Bescherming van soorten
De Wnb sluit aan bij het specifieke beschermingsregime uit de Vogelrichtlijn, de Habitatrichtlijn en de natuurbeschermingsverdragen. Er wordt voorzien in concrete verboden ten aanzien van onder meer het vangen en doden van in die bronnen genoemde diersoorten, de verstoring van deze soorten en aantasting van hun rust- en voortplantingsplaatsen, alsmede in een verbod op het plukken en vernielen van bepaalde planten. Voorts wordt voorzien in limitatief opgesomde gronden voor ontheffing van deze verboden. Alleen opzettelijk verrichte handelingen zijn strafbaar. Bij vogels zijn bovendien verstoringen niet strafbaar als de staat van instandhouding van die vogelsoorten niet in gevaar komt. Gedeputeerde staten kunnen onder voorwaarden ontheffing verlenen van de verboden.

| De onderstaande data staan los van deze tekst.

(** C8: on every StepSequence the renderer's timeline is one frame per step
    followed by a closing pause.  Frame [i] shows the equation of step [i]
    centred [3 - i] units up (3 for the first step, one unit lower for each
    further step) and its explanation placed next to that equation on the
    right, and is followed by a pause of 2; every pause of the timeline
    lasts 2, and the timeline is the same whatever the narration texts of
    the steps are. *)
Theorem construct_layout_and_pauses (l : list Step) :
  map without_arrows (frames (rendered (steps_value l)))
  = imap (fun i s => ([equation_at i s; explanation_at i s], 2)) l
    ++ [([], 2)]
  /\ pauses (rendered (steps_value l)) = repeat 2 (S (length l))
  /\ (forall s, center (equation_at 0 s) = Some (Vec 0 3 0))
  /\ (forall i s s',
        center (equation_at (S i) s')
        = (fun c => vadd c DOWN) <$> center (equation_at i s))
  /\ (forall n, rendered (steps_value (renarrate n l))
                = rendered (steps_value l)).
Proof.
  repeat split.
  - rewrite rendered_steps. apply (frames_loop_events l 0).
  - rewrite rendered_steps, pauses_app, pauses_loop_events.
    cbn [pauses repeat]. symmetry. apply repeat_cons.
  - intros i s s'. cbn. unfold vadd, ORIGIN, DOWN. cbn [vx vy vz].
    do 2 f_equal; lia.
  - intros n. rewrite !rendered_steps. f_equal.
    destruct (renarrate_fields l n) as [He Hx].
    apply loop_events_narration_free; assumption.
Qed.

(** ** The narration text *)

Lemma append_assoc (a b c : string) : (a +:+ b) +:+ c = a +:+ (b +:+ c).
Proof.
  induction a as [|ch a IH]; [reflexivity|].
  change (String ch ((a +:+ b) +:+ c) = String ch (a +:+ (b +:+ c))).
  f_equal. exact IH.
Qed.

Lemma join_check_strings (ss : list string) :
  forall i, join_check (map PStr ss) i = Return ss.
Proof.
  induction ss as [|s ss IH]; intros i; cbn; [reflexivity|].
  rewrite IH. reflexivity.
Qed.

Lemma join_fold (sep : string) (ss : list string) :
  forall x buf,
    fst (fold_left (join_append sep) ss (buf +:+ x, false))
    = buf +:+ String.concat sep (x :: ss).
Proof.
  induction ss as [|s ss IH]; intros x buf; [reflexivity|].
  cbn [fold_left join_append].
  rewrite (IH s ((buf +:+ x) +:+ sep)).
  change (String.concat sep (x :: s :: ss))
    with (x +:+ (sep +:+ String.concat sep (s :: ss))).
  rewrite !append_assoc. reflexivity.
Qed.

Lemma str_join_strings (sep : string) (ss : list string) :
  str_join sep (map PStr ss) = Return (String.concat sep ss).
Proof.
  unfold str_join. rewrite join_check_strings.
  destruct ss as [|x ss]; [reflexivity|].
  cbn [fold_left join_append]. f_equal. apply (join_fold sep ss x "").
Qed.

Lemma narration_items (l : list Step) :
  generate_items (fun step => py_getitem step "narration") (map step_value l)
  = Return (map PStr (map narration l)).
Proof.
  induction l as [|s l IH]; [reflexivity|].
  cbn [map generate_items]. rewrite IH. reflexivity.
Qed.

Lemma full_narration_steps (l : list Step) :
  full_narration (steps_value l)
  = Return (String.concat " " (map narration l)).
Proof.
  unfold full_narration, steps_value. cbn [py_iter].
  rewrite narration_items. apply str_join_strings.
Qed.

(** C2: for every StepSequence, of any length from 0 up, the text the
    Narrator sends to the speech service is the narration fields of the steps
    in their order, all of them, with one space between neighbours; it is
    sent with the fixed voice and model; for the single step of the
    specification's scenario it is exactly that step's narration. *)
Theorem create_narration_text (w : World) (self : MathTutor) (l : list Step)
  (p : Process) :
  full_narration (steps_value l)
  = Return (String.concat " " (map narration l))
  /\ (exists rest,
        calls (fst (create_narration w self (steps_value l) p))
        = calls p
          ++ CallGenerate (String.concat " " (map narration l))
               "Bella" "eleven_multilingual_v1" :: rest)
  /\ full_narration (steps_value [sample_step])
     = Return "We subtract one from both sides.".
Proof.
  split; [apply full_narration_steps|]. split; [|reflexivity].
  unfold create_narration, bind, lift, external, external_fs.
  rewrite full_narration_steps.
  destruct (generate w _ _ _) as [audio|e]; cbn.
  - destruct (save w audio "narration.mp3" (fs p)) as [files [[]|e]];
      eexists; cbn; rewrite <- app_assoc; reflexivity.
  - exists []. reflexivity.
Qed.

Daarnaast geldt als beschermingsregime voor (nationale) soorten:
een zorgplicht die van toepassing is op alle natuurwaarden in Nederland;
een verbod op het opzettelijk doden van de in de bijlage van de wet genoemde dieren, met een ontheffingsregime dat ruimer is dan dat voor internationaal en Europees beschermde soorten (zoogdieren, reptielen, amfibieën en thans op een rode lijst staande vissen, dagvlinders, libellen en kevers) (82 soorten);
een verbod op het vangen van dieren genoemd in de bijlage en het opzettelijk beschadigen van hun vaste voortplantingsplaatsen of rustplaatsen (zoals de dassenburcht); en
een verbod op het plukken of opzettelijk vernielen van in de bijlage genoemde vaatplanten (63 soorten, waaronder orchideeën).
Er wordt voorzien in ruimere ontheffingsmogelijkheden dan voor de strikt beschermde soorten gelden (artikel 3.10 lid 2).
Voorts wordt het aantal bejaagbare soorten uitgebreid, worden door gedeputeerde staten goedgekeurde faunabeheerplannen sturend bij de schadebestrijding, populatiebeheer en jacht en is de verantwoordelijkheid voor de uitvoering van het stelsel van soortenbescherming, met inbegrip van de taken van het (op te heffen) Faunafonds, bij de provincies komen te liggen.
Groenvisie 2017-2035
De Groenvisie gaat over het Groen-blauw raamwerk, de stedelijke hoofdgroenstructuur, vertaald in doelen, ambities en ontwikkelopgaven. Dit Groen-blauw raamwerk van de stad bepaalt het gezicht van de stad en de aantrekkelijkheid van uiteenlopende woon- en recreatiemilieus. Het gaat daarbij om de waarden vanuit landschap, cultuurhistorie, ecologie, water en recreatief gebruik op gemeente en op particuliere terreinen.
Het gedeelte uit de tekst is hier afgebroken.